• _WORK TO BE COMPLETED_: Pull out of the data below the stretch of lines bounded by the one containing "num_long_term_ref_pics_sps : Z;" and the one containing "max_transform_hierarchy_depth_intra : Z;", both bounds included, unchanged.

Saved data entries
(* ===== verification/HevcTypes.v ===== *)
(** The parameter-set structures of the HEVC header parser
    (src/drivers/amvdec_ports/decoder/aml_hevc_parser.h): one record per C
    structure, a field per member in the order of the source, the names kept
    (a prefix distinguishes members of the same name).  Integers are [Z] in
    the range of their C type, arrays are lists; [init_*] is the zeroed
    structure. *)

From stdpp Require Import base list numbers.
From Stdlib Require Import ZArith Lia Bool.
From S2P Require Import Prelude.

#[local] Open Scope Z_scope.

(** ** Limits *)

Definition HEVC_MAX_VPS_COUNT : Z := 16.
Definition HEVC_MAX_SPS_COUNT : Z := 16.
Definition HEVC_MAX_SUB_LAYERS : Z := 7.
Definition HEVC_MAX_DPB_SIZE : Z := 16.
Definition HEVC_MAX_REFS : Z := HEVC_MAX_DPB_SIZE.
Definition HEVC_MAX_SHORT_TERM_REF_PIC_SETS : Z := 64.
Definition HEVC_MAX_LONG_TERM_REF_PICS : Z := 32.
Definition HEVC_MAX_LOG2_CTB_SIZE : Z := 6.

(** ** Structures *)

(** [struct ShortTermRPS]; [used] is a byte per entry. *)
Record ShortTermRPS := mk_strps {
  num_negative_pics : Z;
  num_delta_pocs : Z;
  rps_idx_num_delta_pocs : Z;
  delta_poc : list Z;
  used : list Z
}.

#[export] Instance eta_ShortTermRPS : Settable ShortTermRPS := fun r =>
  mk_strps
    (num_negative_pics r) (num_delta_pocs r) (rps_idx_num_delta_pocs r) (delta_poc r)
    (used r).

Definition init_ShortTermRPS : ShortTermRPS :=
  mk_strps
    0 0 0 (replicate 32 0) (replicate 32 0).

(** [struct HEVCWindow] *)
Record HEVCWindow := mk_window {
  left_offset : Z;
  right_offset : Z;
  top_offset : Z;
  bottom_offset : Z
}.

#[export] Instance eta_HEVCWindow : Settable HEVCWindow := fun r =>
  mk_window
    (left_offset r) (right_offset r) (top_offset r) (bottom_offset r).

Definition init_HEVCWindow : HEVCWindow :=
  mk_window
    0 0 0 0.

(** [struct AVRational] *)
Record AVRational := mk_rational {
  num : Z;
  den : Z
}.

#[export] Instance eta_AVRational : Settable AVRational := fun r =>
  mk_rational
    (num r) (den r).

Definition init_AVRational : AVRational :=
  mk_rational
    0 0.

(** [struct VUI] *)
Record VUI := mk_vui {
  sar : AVRational;
  overscan_info_present_flag : Z;
  overscan_appropriate_flag : Z;
  video_signal_type_present_flag : Z;
  video_format : Z;
  video_full_range_flag : Z;
  colour_description_present_flag : Z;
  colour_primaries : Z;
  transfer_characteristic : Z;
  matrix_coeffs : Z;
  chroma_loc_info_present_flag : Z;
  chroma_sample_loc_type_top_field : Z;
  chroma_sample_loc_type_bottom_field : Z;
  neutra_chroma_indication_flag : Z;
  field_seq_flag : Z;
  frame_field_info_present_flag : Z;
  default_display_window_flag : Z;
  def_disp_win : HEVCWindow;
  vui_timing_info_present_flag : Z;
  vui_num_units_in_tick : Z;
  vui_time_scale : Z;
  vui_poc_proportional_to_timing_flag : Z;
  vui_num_ticks_poc_diff_one_minus1 : Z;
  vui_hrd_parameters_present_flag : Z;
  bitstream_restriction_flag : Z;
  tiles_fixed_structure_flag : Z;
  motion_vectors_over_pic_boundaries_flag : Z;
  restricted_ref_pic_lists_flag : Z;
  min_spatial_segmentation_idc : Z;
  max_bytes_per_pic_denom : Z;
  max_bits_per_min_cu_denom : Z;
  log2_max_mv_length_horizontal : Z;
  log2_max_mv_length_vertical : Z
}.

#[export] Instance eta_VUI : Settable VUI := fun r =>
  mk_vui
    (sar r) (overscan_info_present_flag r) (overscan_appropriate_flag r)
    (video_signal_type_present_flag r) (video_format r) (video_full_range_flag r)
    (colour_description_present_flag r) (colour_primaries r)
    (transfer_characteristic r) (matrix_coeffs r) (chroma_loc_info_present_flag r)
    (chroma_sample_loc_type_top_field r) (chroma_sample_loc_type_bottom_field r)
    (neutra_chroma_indication_flag r) (field_seq_flag r)
    (frame_field_info_present_flag r) (default_display_window_flag r) (def_disp_win r)
    (vui_timing_info_present_flag r) (vui_num_units_in_tick r) (vui_time_scale r)
    (vui_poc_proportional_to_timing_flag r) (vui_num_ticks_poc_diff_one_minus1 r)
    (vui_hrd_parameters_present_flag r) (bitstream_restriction_flag r)
    (tiles_fixed_structure_flag r) (motion_vectors_over_pic_boundaries_flag r)
    (restricted_ref_pic_lists_flag r) (min_spatial_segmentation_idc r)
    (max_bytes_per_pic_denom r) (max_bits_per_min_cu_denom r)
    (log2_max_mv_length_horizontal r) (log2_max_mv_length_vertical r).

Definition init_VUI : VUI :=
  mk_vui
    init_AVRational 0 0 0 0 0 0 0 0 0 0 0 0 0 0 0 0 init_HEVCWindow 0 0 0 0 0 0 0 0 0 0
    0 0 0 0 0.

(** [struct PTLCommon] *)
Record PTLCommon := mk_ptlc {
  profile_space : Z;
  tier_flag : Z;
  profile_idc : Z;
  profile_compatibility_flag : list Z;
  level_idc : Z;
  progressive_source_flag : Z;
  interlaced_source_flag : Z;
  non_packed_constraint_flag : Z;
  frame_only_constraint_flag : Z
}.

#[export] Instance eta_PTLCommon : Settable PTLCommon := fun r =>
  mk_ptlc
    (profile_space r) (tier_flag r) (profile_idc r) (profile_compatibility_flag r)
    (level_idc r) (progressive_source_flag r) (interlaced_source_flag r)
    (non_packed_constraint_flag r) (frame_only_constraint_flag r).

Definition init_PTLCommon : PTLCommon :=
  mk_ptlc
    0 0 0 (replicate 32 0) 0 0 0 0 0.

(** [struct PTL] *)
Record PTL := mk_ptl {
  general_ptl : PTLCommon;
  sub_layer_ptl : list PTLCommon;
  sub_layer_profile_present_flag : list Z;
  sub_layer_level_present_flag : list Z
}.

#[export] Instance eta_PTL : Settable PTL := fun r =>
  mk_ptl
    (general_ptl r) (sub_layer_ptl r) (sub_layer_profile_present_flag r)
    (sub_layer_level_present_flag r).

Definition init_PTL : PTL :=
  mk_ptl
    init_PTLCommon (replicate 7 init_PTLCommon) (replicate 7 0) (replicate 7 0).

(** [struct h265_VPS_t] *)
Record h265_VPS_t := mk_vps {
  vps_temporal_id_nesting_flag : Z;
  vps_max_layers : Z;
  vps_max_sub_layers : Z;
  vps_ptl : PTL;
  vps_sub_layer_ordering_info_present_flag : Z;
  vps_max_dec_pic_buffering : list Z;
  vps_num_reorder_pics : list Z;
  vps_max_latency_increase : list Z;
  vps_max_layer_id : Z;
  vps_num_layer_sets : Z;
  vps_timing_info_present_flag : Z;
  vps_num_units_in_tick : Z;
  vps_time_scale : Z;
  vps_poc_proportional_to_timing_flag : Z;
  vps_num_ticks_poc_diff_one : Z;
  vps_num_hrd_parameters : Z
}.

#[export] Instance eta_h265_VPS_t : Settable h265_VPS_t := fun r =>
  mk_vps
    (vps_temporal_id_nesting_flag r) (vps_max_layers r) (vps_max_sub_layers r)
    (vps_ptl r) (vps_sub_layer_ordering_info_present_flag r)
    (vps_max_dec_pic_buffering r) (vps_num_reorder_pics r) (vps_max_latency_increase r)
    (vps_max_layer_id r) (vps_num_layer_sets r) (vps_timing_info_present_flag r)
    (vps_num_units_in_tick r) (vps_time_scale r)
    (vps_poc_proportional_to_timing_flag r) (vps_num_ticks_poc_diff_one r)
    (vps_num_hrd_parameters r).

Definition init_h265_VPS_t : h265_VPS_t :=
  mk_vps
    0 0 0 init_PTL 0 (replicate 7 0) (replicate 7 0) (replicate 7 0) 0 0 0 0 0 0 0 0.

(** [struct ScalingList] *)
Record ScalingList := mk_sl {
  sl : list (list (list Z));
  sl_dc : list (list Z)
}.

#[export] Instance eta_ScalingList : Settable ScalingList := fun r =>
  mk_sl
    (sl r) (sl_dc r).

Definition init_ScalingList : ScalingList :=
  mk_sl
    (replicate 4 (replicate 6 (replicate 64 0))) (replicate 2 (replicate 6 0)).

(** The anonymous structure of [temporal_layer]. *)
Record TemporalLayer := mk_tl {
  max_dec_pic_buffering : Z;
  num_reorder_pics : Z;
  max_latency_increase : Z
}.

#[export] Instance eta_TemporalLayer : Settable TemporalLayer := fun r =>
  mk_tl
    (max_dec_pic_buffering r) (num_reorder_pics r) (max_latency_increase r).

Definition init_TemporalLayer : TemporalLayer :=
  mk_tl
    0 0 0.

(** The anonymous structure [pcm]. *)
Record PCM := mk_pcm {
  pcm_bit_depth : Z;
  pcm_bit_depth_chroma : Z;
  log2_min_pcm_cb_size : Z;
  log2_max_pcm_cb_size : Z;
  loop_filter_disable_flag : Z
}.

#[export] Instance eta_PCM : Settable PCM := fun r =>
  mk_pcm
    (pcm_bit_depth r) (pcm_bit_depth_chroma r) (log2_min_pcm_cb_size r)
    (log2_max_pcm_cb_size r) (loop_filter_disable_flag r).

Definition init_PCM : PCM :=
  mk_pcm
    0 0 0 0 0.

(** [struct h265_SPS_t]; the members [data] and [data_size] are not used by the
    parser. *)
Record h265_SPS_t := mk_sps {
  vps_id : Z;
  sps_id : Z;
  chroma_format_idc : Z;
  separate_colour_plane_flag : Z;
  output_window : HEVCWindow;
  pic_conf_win : HEVCWindow;
  bit_depth : Z;
  bit_depth_chroma : Z;
  pixel_shift : Z;
  pix_fmt : Z;
  log2_max_poc_lsb : Z;
  pcm_enabled_flag : Z;
  max_sub_layers : Z;
  temporal_layer : list TemporalLayer;
  temporal_id_nesting_flag : Z;
  vui : VUI;
  ptl : PTL;
  scaling_list_enable_flag : Z;
  scaling_list : ScalingList;
  nb_st_rps : Z;
  st_rps : list ShortTermRPS;
  amp_enabled_flag : Z;
  sao_enabled : Z;
  long_term_ref_pics_present_flag : Z;
  lt_ref_pic_poc_lsb_sps : list Z;
  used_by_curr_pic_lt_sps_flag : list Z;
  num_long_term_ref_pics_sps : Z;
  pcm : PCM;
  sps_temporal_mvp_enabled_flag : Z;
  sps_strong_intra_smoothing_enable_flag : Z;
  log2_min_cb_size : Z;
  log2_diff_max_min_coding_block_size : Z;
  log2_min_tb_size : Z;
  log2_max_trafo_size : Z;
  log2_ctb_size : Z;
  log2_min_pu_size : Z;
  max_transform_hierarchy_depth_inter : Z;
  max_transform_hierarchy_depth_intra : Z;
  sps_range_extension_flag : Z;
  transform_skip_rotation_enabled_flag : Z;
  transform_skip_context_enabled_flag : Z;
  implicit_rdpcm_enabled_flag : Z;
  explicit_rdpcm_enabled_flag : Z;
  extended_precision_processing_flag : Z;
  intra_smoothing_disabled_flag : Z;
  high_precision_offsets_enabled_flag : Z;
  persistent_rice_adaptation_enabled_flag : Z;
  cabac_bypass_alignment_enabled_flag : Z;
  width : Z;
  height : Z;
  ctb_width : Z;
  ctb_height : Z;
  ctb_size : Z;
  min_cb_width : Z;
  min_cb_height : Z;
  min_tb_width : Z;
  min_tb_height : Z;
  min_pu_width : Z;
  min_pu_height : Z;
  tb_mask : Z;
  hshift : list Z;
  vshift : list Z;
  qp_bd_offset : Z
}.

#[export] Instance eta_h265_SPS_t : Settable h265_SPS_t := fun r =>
  mk_sps
    (vps_id r) (sps_id r) (chroma_format_idc r) (separate_colour_plane_flag r)
    (output_window r) (pic_conf_win r) (bit_depth r) (bit_depth_chroma r)
    (pixel_shift r) (pix_fmt r) (log2_max_poc_lsb r) (pcm_enabled_flag r)
    (max_sub_layers r) (temporal_layer r) (temporal_id_nesting_flag r) (vui r) (ptl r)
    (scaling_list_enable_flag r) (scaling_list r) (nb_st_rps r) (st_rps r)
    (amp_enabled_flag r) (sao_enabled r) (long_term_ref_pics_present_flag r)
    (lt_ref_pic_poc_lsb_sps r) (used_by_curr_pic_lt_sps_flag r)
    (num_long_term_ref_pics_sps r) (pcm r) (sps_temporal_mvp_enabled_flag r)
    (sps_strong_intra_smoothing_enable_flag r) (log2_min_cb_size r)
    (log2_diff_max_min_coding_block_size r) (log2_min_tb_size r)
    (log2_max_trafo_size r) (log2_ctb_size r) (log2_min_pu_size r)
    (max_transform_hierarchy_depth_inter r) (max_transform_hierarchy_depth_intra r)
    (sps_range_extension_flag r) (transform_skip_rotation_enabled_flag r)
    (transform_skip_context_enabled_flag r) (implicit_rdpcm_enabled_flag r)
    (explicit_rdpcm_enabled_flag r) (extended_precision_processing_flag r)
    (intra_smoothing_disabled_flag r) (high_precision_offsets_enabled_flag r)
    (persistent_rice_adaptation_enabled_flag r) (cabac_bypass_alignment_enabled_flag r)
    (width r) (height r) (ctb_width r) (ctb_height r) (ctb_size r) (min_cb_width r)
    (min_cb_height r) (min_tb_width r) (min_tb_height r) (min_pu_width r)
    (min_pu_height r) (tb_mask r) (hshift r) (vshift r) (qp_bd_offset r).

Definition init_h265_SPS_t : h265_SPS_t :=
  mk_sps
    0 0 0 0 init_HEVCWindow init_HEVCWindow 0 0 0 0 0 0 0
    (replicate 7 init_TemporalLayer) 0 init_VUI init_PTL 0 init_ScalingList 0
    (replicate 64 init_ShortTermRPS) 0 0 0 (replicate 32 0) (replicate 32 0) 0 init_PCM
    0 0 0 0 0 0 0 0 0 0 0 0 0 0 0 0 0 0 0 0 0 0 0 0 0 0 0 0 0 0 0 0 (replicate 3 0)
    (replicate 3 0) 0.

(** [struct h265_param_sets] (the members the parser sets). *)
Record h265_param_sets := mk_ps {
  vps_parsed : bool;
  sps_parsed : bool;
  ps_vps : h265_VPS_t;
  ps_sps : h265_SPS_t
}.

#[export] Instance eta_h265_param_sets : Settable h265_param_sets := fun r =>
  mk_ps
    (vps_parsed r) (sps_parsed r) (ps_vps r) (ps_sps r).

Definition init_h265_param_sets : h265_param_sets :=
  mk_ps
    false false init_h265_VPS_t init_h265_SPS_t.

• _RESULT_:
  num_long_term_ref_pics_sps : Z;
  pcm : PCM;
  sps_temporal_mvp_enabled_flag : Z;
  sps_strong_intra_smoothing_enable_flag : Z;
  log2_min_cb_size : Z;
  log2_diff_max_min_coding_block_size : Z;
  log2_min_tb_size : Z;
  log2_max_trafo_size : Z;
  log2_ctb_size : Z;
  log2_min_pu_size : Z;
  max_transform_hierarchy_depth_inter : Z;
  max_transform_hierarchy_depth_intra : Z;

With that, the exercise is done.